The pair, who had been tipped as favourites, were honoured “for their discoveries concerning nucleoside base modifications that enabled the development of effective mRNA vaccines against Covid-19“, the jury said.
“The laureates contributed to the unprecedented rate of vaccine development during one of the greatest threats to human health in modern times,” it added.
mRNA vaccines differ from traditional vaccines, which use a weakened virus or a key piece of the virus' protein, by providing the genetic molecules that tell cells what proteins to make.

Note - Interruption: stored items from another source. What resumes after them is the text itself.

(* ===== verification/CellRun.v ===== *)
(** [cpu-limits/experiments/run-cell.py]: one cell of the CPU-limit experiments,
    from its Pods to its rows.

    The runner is a program of [World.v]: [kubectl], files, the clock, the trace
    capture and the scraping thread are operations with arbitrary answers.  The
    thread shares no state with the runner before it is joined, so joining it
    answers with what its requests gave.  The YAML reader and writer are
    parameters. *)

From Stdlib Require Import ZArith Bool Ascii String Lia SpecFloat.
From stdpp Require Import base list strings option pretty.
From S2P Require Import Prelude Eff PyStr PyRe PyFloat PyVal Json PyConv PyCsv World Probe Campaign Design Workloads.

Open Scope string_scope.
Open Scope Z_scope.

Definition BLOCK_COLUMNS : list string :=
  ["protocol"; "phase"; "run_id"; "block_id"; "seed"; "position"; "cell_id"; "workload"; "policy"; "condition";
   "node"; "pod_uid"; "status"; "started_at"; "finished_at"].
Definition CGROUP_COLUMNS : list string :=
  ["protocol"; "run_id"; "block_id"; "cell_id"; "captured_at"; "window"; "level"; "path"; "key"; "value"; "unit"].
Definition METRIC_COLUMNS : list string :=
  ["protocol"; "run_id"; "block_id"; "cell_id"; "timestamp"; "source"; "metric"; "value"; "unit"; "labels_json"].
Definition REQUIRED_METRICS : list string :=
  ["container_cpu_usage_seconds_total"; "container_cpu_cfs_periods_total";
   "container_cpu_cfs_throttled_periods_total"; "container_cpu_cfs_throttled_seconds_total";
   "container_memory_working_set_bytes"; "container_pressure_cpu_waiting_seconds_total"].

Definition cell_error {A} (msg : string) : result A := Raise (Exn CellRunError msg).

Definition cell_from_id (id : string) : result Cell :=
  match List.find (fun c => String.eqb (cell_id c) id) CELLS with
  | Some c => Ok c
  | None => Raise (Exn ValueError ("unknown cell id: " +:+ id))
  end.

(** ** Pods *)

Definition pod_uid (pod : pydict) : result string :=
  match dget "metadata" pod with
  | Some (VDict metadata) =>
      match dget "uid" metadata with
      | Some (VStr uid) => if is_empty uid then cell_error "Pod UID is missing" else Ok uid
      | _ => cell_error "Pod UID is missing"
      end
  | _ => cell_error "Pod has no metadata"
  end.

Definition pod_ip (pod : pydict) : result string :=
  match dget "status" pod with
  | Some (VDict status) =>
      match dget "podIP" status with
      | Some (VStr address) => if is_empty address then cell_error "Pod IP is missing" else Ok address
      | _ => cell_error "Pod IP is missing"
      end
  | _ => cell_error "Pod has no status"
  end.

(** ** Output of the load generators *)

Abbreviation metrics := (list (string * (float * string))).

Definition float_text (s : string) : result float :=
  match py_float s with
  | Some x => Ok x
  | None => Raise (Exn ValueError ("could not convert string to float: " +:+ repr_str s))
  end.

Definition micro_s : string := String (chr 181) "s".
Definition ms_unit_re : re := Alt (Lit "us") (Alt (Lit micro_s) (Alt (Lit "ms") (Lit "s"))).
Definition duration_ms (value unit_ : string) : result float :=
  let scale := if String.eqb unit_ "us" || String.eqb unit_ micro_s then flit 1 1000
               else if String.eqb unit_ "ms" then flit 1 1 else flit 1000 1 in
  let* x := float_text value in Ok (fmul x scale).

Definition REQUEST_RATE_RE : re := (Lit "Requests/sec:" · Star true space · Group 1 (Plus numeral))%re.
Definition percentile_re (p : string) : re :=
  (Bol · Star true space · Lit (p +:+ "%") · Plus space · Group 1 (Plus numeral) · Group 2 ms_unit_re ·
   Star true space · Eol)%re.
Definition HISTOGRAM_RE : re :=
  (Bos · Star true space · Group 1 (Plus numeral) · Plus space · Group 2 (Plus numeral) · Plus space ·
   Group 3 (Plus digit) · Plus space · Group 4 (Alt (Plus numeral) (Lit "inf")) · Star true space · Eos)%re.

Definition histogram_row (line : string) : result (option (float * float)) :=
  match re_match HISTOGRAM_RE line with
  | None => Ok None
  | Some m => let* v := float_text (group 1 m) in let* p := float_text (group 2 m) in Ok (Some (v, p))
  end.

(** [min(rows, key=lambda item: abs(item[1] - target))]: the first of the nearest. *)
Definition nearer (target : float) (best row : float * float) : float * float :=
  if fltb (fabs (fsub (snd row) target)) (fabs (fsub (snd best) target)) then row else best.
Definition nearest (target : float) (r : float * float) (rows : list (float * float)) : float * float :=
  fold_left (nearer target) rows r.

Definition parse_wrk2 (text : string) : result metrics :=
  match re_search REQUEST_RATE_RE text with
  | None => cell_error "wrk2 output has no Requests/sec"
  | Some m =>
      let* rate := float_text (group 1 m) in
      let base := [("requests_per_second", (rate, "requests/s"))] in
      match re_search (percentile_re "50") text, re_search (percentile_re "99") text with
      | Some p50, Some p99 =>
          let* x := duration_ms (group 1 p50) (group 2 p50) in
          let* y := duration_ms (group 1 p99) (group 2 p99) in
          Ok (base ++ [("latency_p50_ms", (x, "ms")); ("latency_p99_ms", (y, "ms"))])%list
      | _, _ =>
          let* rows := mapM histogram_row (splitlines text) in
          match omap id rows with
          | [] => cell_error "wrk2 output has no latency histogram"
          | r :: rows =>
              Ok (base ++ [("latency_p50_ms", (fst (nearest (flit 1 2) r rows), "ms"));
                           ("latency_p99_ms", (fst (nearest (flit 99 100) r rows), "ms"))])%list
          end
      end
  end.

Definition BOGO_INLINE_RE : re := (Group 1 (Plus numeral) · Plus space · Lit "bogo ops/s")%re.
Definition BOGO_TABLE_RE : re :=
  (Bol · Lit "stress-ng: info:" · Plus space · Lit "[" · Plus digit · Lit "]" · Plus space · Plus nonspace ·
   Plus space · Group 1 (Plus digit) · Plus space · Group 2 (Plus numeral) · Plus space · Group 3 (Plus numeral) ·
   Plus space · Group 4 (Plus numeral) · Plus space · Group 5 (Plus numeral) · Plus space ·
   Group 6 (Plus numeral) · Star true space · Eol)%re.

The process simulates an infection, training the immune system for when it encounters the real virus.
The idea was first demonstrated in 1990. But it was not until the mid-2000s that Dr Weissman and Dr Kariko developed a technique to control a dangerous inflammatory response seen in animals exposed to these molecules, opening the way to develop safe human vaccines.

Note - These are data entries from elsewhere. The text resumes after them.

Lemma get_parameter_set k x v p key :
  get_parameter {| cv_values := v; cv_parameters := assoc_set k x p |} key =
  if String.eqb k key then Some x else get_parameter {| cv_values := v; cv_parameters := p |} key.
Proof.
  unfold get_parameter. cbn [cv_parameters]. rewrite String.eqb_sym.
  induction p as [|[k' y] p IH]; cbn [assoc_set List.find fst]; [by destruct (String.eqb key k)|].
  destruct (decide (k = k')) as [<-|Hne]; cbn [List.find fst].
  - by destruct (String.eqb key k).
  - destruct (String.eqb_spec key k') as [->|]; [|exact IH]. by rewrite (proj2 (String.eqb_neq k' k)) by congruence.
Qed.

(** The number and the parameter that a row leaves. *)
Definition stored (window key : string) (r : cgroup_row) : option string :=
  if String.eqb (cg_window r) window && String.eqb (cg_key r) key && negb (unlimited r) then Some (cg_value r) else None.
Definition parameter (key : string) (r : cgroup_row) : option string :=
  if String.eqb (cg_key r) key && (unlimited r || mem_string (cg_key r) PARAMETERS && mem_string (cg_window r) ["start"; "end"])
  then Some (cg_value r) else None.

Lemma countable_plain r : countable r -> plain_text (cg_value r).
Proof.
  intros [H|(n & Hn & -> & _)]; [|by apply str_of_Z_plain]. unfold unlimited in H.
  apply andb_true_iff in H as [_ ->%String.eqb_eq]. by split; vm_compute.
Qed.

Lemma analysis_line_step v r : countable r -> exists v', cgroup_step v (line r) = Ok v' /\
  (forall w k, get_value v' w k = match stored w k r with Some t => py_float t | None => get_value v w k end) /\
  (forall k, get_parameter v' k = match parameter k r with Some t => Some t | None => get_parameter v k end).
Proof.
  intros Hc. destruct (line_columns r) as (_ & H2 & H3 & H4 & _). pose proof (countable_plain r Hc) as [Hs _].
  unfold cgroup_step, stripped. rewrite H2, H3, H4. cbn [rbind is_text str_opt default]. rewrite Hs.
  change (String.eqb (cg_key r) "cpu.max.quota" && String.eqb (cg_value r) "max") with (unlimited r).
  unfold stored, parameter. destruct v as [vs ps]. destruct (unlimited r) eqn:Hu.
  - eexists. split; [reflexivity|]. split; [intros w k; by rewrite andb_false_r|]. intros k. cbn [orb andb cv_values cv_parameters].
    rewrite andb_true_r, get_parameter_set. apply andb_true_iff in Hu as [->%String.eqb_eq Hv%String.eqb_eq].
    rewrite Hv. by destruct (String.eqb "cpu.max.quota" k).
  - destruct Hc as [?|(n & Hn & Hv & Hf)]; [congruence|]. rewrite Hv, number_int by done. cbn [rbind orb negb andb].
    eexists. split; [reflexivity|]. split.
    + intros w k. rewrite get_value_set, andb_true_r. destruct (_ && _); [by rewrite py_float_int|done].
    + intros k. change (existsb (is_text (Some (cg_window r))) ["start"; "end"]) with (mem_string (cg_window r) ["start"; "end"]).
      cbn [cv_parameters]. destruct (mem_string (cg_key r) PARAMETERS && _); [|by rewrite andb_false_r]. rewrite get_parameter_set, andb_true_r. by destruct (String.eqb (cg_key r) k).
Qed.

Lemma analysis_lines_fold rows : Forall countable rows -> forall v, exists v',
  foldM cgroup_step v ((fun r => line r) <$> rows) = Ok v' /\
  (forall w k, get_value v' w k = match list.last (omap (stored w k) rows) with Some t => py_float t | None => get_value v w k end) /\
  (forall k, get_parameter v' k = match list.last (omap (parameter k) rows) with Some t => Some t | None => get_parameter v k end).
Proof.
  induction 1 as [|r rows Hr _ IH]; intros v; [by exists v|]. cbn [fmap list_fmap foldM].
  destruct (analysis_line_step v r Hr) as (v1 & -> & V1 & P1). cbn [rbind]. destruct (IH v1) as (v' & E & V2 & P2).
  exists v'. split; [exact E|]. split.
  - intros w k. rewrite V2, last_cons_hit. destruct (list.last _); [done|]. apply V1.
  - intros k. rewrite P2, last_cons_hit. destruct (list.last _); [done|]. apply P1.
Qed.
End OneCell.

(** ** The rows of the level that counts *)

Definition of_level (level : string) (rows : list cgroup_row) : list cgroup_row :=
  List.filter (fun r => String.eqb (cg_level r) level) rows.

Lemma rows_of_level_lines args cell level rows :
  rows_of_level ((fun r => zip_row CellRun.CGROUP_COLUMNS (cgroup_line args cell r)) <$> rows) level =
  (fun r => zip_row CellRun.CGROUP_COLUMNS (cgroup_line args cell r)) <$> of_level level rows.
Proof.
  unfold rows_of_level, of_level. induction rows as [|r rows IH]; [done|]. cbn [fmap list_fmap List.filter].
  rewrite (proj1 (line_columns args cell r)). cbn [is_text]. destruct (String.eqb (cg_level r) level); [|exact IH].
  cbn [fmap list_fmap]. by f_equal.
Qed.

Lemma stored_of_level level window key w rows : Forall (fun r => cg_window r = w) rows -> key <> "cpu.max.quota" ->
  omap (stored window key) (of_level level rows) = if String.eqb w window then omap (keyed level key) rows else [].
Proof.
  intros Hw Hk. induction Hw as [|r rows Hr _ IH]; [by destruct (String.eqb w window)|]. unfold of_level in *. cbn [List.filter].
  cbn [omap list_omap]. unfold keyed at 1. destruct (String.eqb (cg_level r) level) eqn:Hl; cbn [andb]; [|exact IH].
  cbn [omap list_omap]. rewrite IH. unfold stored, unlimited. rewrite Hr.
  destruct (String.eqb w window); cbn [andb]; [|done].
  destruct (String.eqb_spec (cg_key r) key) as [->|]; [|done]. by rewrite (proj2 (String.eqb_neq _ _) Hk).
Qed.

Lemma parameter_of_level level key w rows : Forall (fun r => cg_window r = w) rows ->
  mem_string w ["start"; "end"] = true -> mem_string key PARAMETERS = true ->
  omap (parameter key) (of_level level rows) = omap (keyed level key) rows.
Proof.
  intros Hw Hin Hk. induction Hw as [|r rows Hr _ IH]; [done|]. unfold of_level in *. cbn [List.filter].
  cbn [omap list_omap]. unfold keyed at 1. destruct (String.eqb (cg_level r) level) eqn:Hl; cbn [andb]; [|exact IH].
  cbn [omap list_omap]. rewrite IH. unfold parameter. rewrite Hr, Hin, andb_true_r.
  destruct (String.eqb_spec (cg_key r) key) as [->|]; [|done]. by rewrite Hk, orb_true_r.
Qed.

Dr Kariko was senior vice president and head of RNA protein replacement at BioNTech until 2022 and has since acted as an adviser to the company. She is also a professor at the University of Szeged in Hungary and an adjunct professor at the University of Pennsylvania’s Perelman School of Medicine.

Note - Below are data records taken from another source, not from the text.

(* ===== verification/Quota.v ===== *)
(** [linux-sched/experiments/freeze_quota.py] and [cgroup_stats.py]: the frozen
    CPU quotas of the scheduler campaign and the counters they are based on. *)

From Stdlib Require Import ZArith Bool Ascii String Lia SpecFloat.
From stdpp Require Import base list strings option.
From S2P Require Import Prelude PyStr PyFloat PyVal Json PyConv Sha256.

Open Scope string_scope.
Open Scope Z_scope.

(** ** [cgroup_stats.py] *)

Module CgroupStats.

Definition REQUIRED : list string := ["usage_usec"; "nr_periods"; "nr_throttled"; "throttled_usec"].

(** Counters by name. *)
Definition counters : Type := list (string * Z).

Fixpoint cget (k : string) (c : counters) : option Z :=
  match c with
  | [] => None
  | (k', v) :: c' => if String.eqb k k' then Some v else cget k c'
  end.
Fixpoint cset (k : string) (v : Z) (c : counters) : counters :=
  match c with
  | [] => [(k, v)]
  | (k', v') :: c' => if String.eqb k k' then (k', v) :: c' else (k', v') :: cset k v c'
  end.

Definition stat_line (values : counters) (line : string) : result counters :=
  match words line with
  | [name; text] =>
      if mem_string name REQUIRED then
        match py_int text with
        | Some value =>
            raise_if (value <? 0) ValueError ("invalid cpu.stat counter: " +:+ name) ;;;
            Ok (cset name value values)
        | None => Raise (Exn ValueError ("invalid cpu.stat counter: " +:+ name))
        end
      else Ok values
  | _ => Ok values
  end.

Dr Weissman is a professor of vaccine research at the Perelman School.
Dr Kariko found a way to prevent the immune system from launching an inflammatory reaction against lab-made mRNA, previously seen as a major hurdle against any therapeutic use of mRNA.
The pair have previously won a host of awards for their research, including the prestigious Lasker Award in 2021, often seen as a precursor to the Nobel.
The medicine prize is the first in this year's awards, with the remaining five set to be unveiled in the coming days.
Last year's prize in medicine was won by Svante Paabo, a Swedish geneticist, 67, for sequencing the genome of the Neanderthal, an extinct relative of present-day humans, and for discovering a previously unknown human relative, the Denisovans.
Other past winners include Alexander Fleming, who shared the 1945 prize for the discovery of penicillin, and Karl Landsteiner in 1930 for his discovery of human blood groups.
The prize, among the most prestigious in the scientific world, is selected by the Nobel Assembly of Sweden's Karolinska Institute. It includes a monetary prize of about $1 million.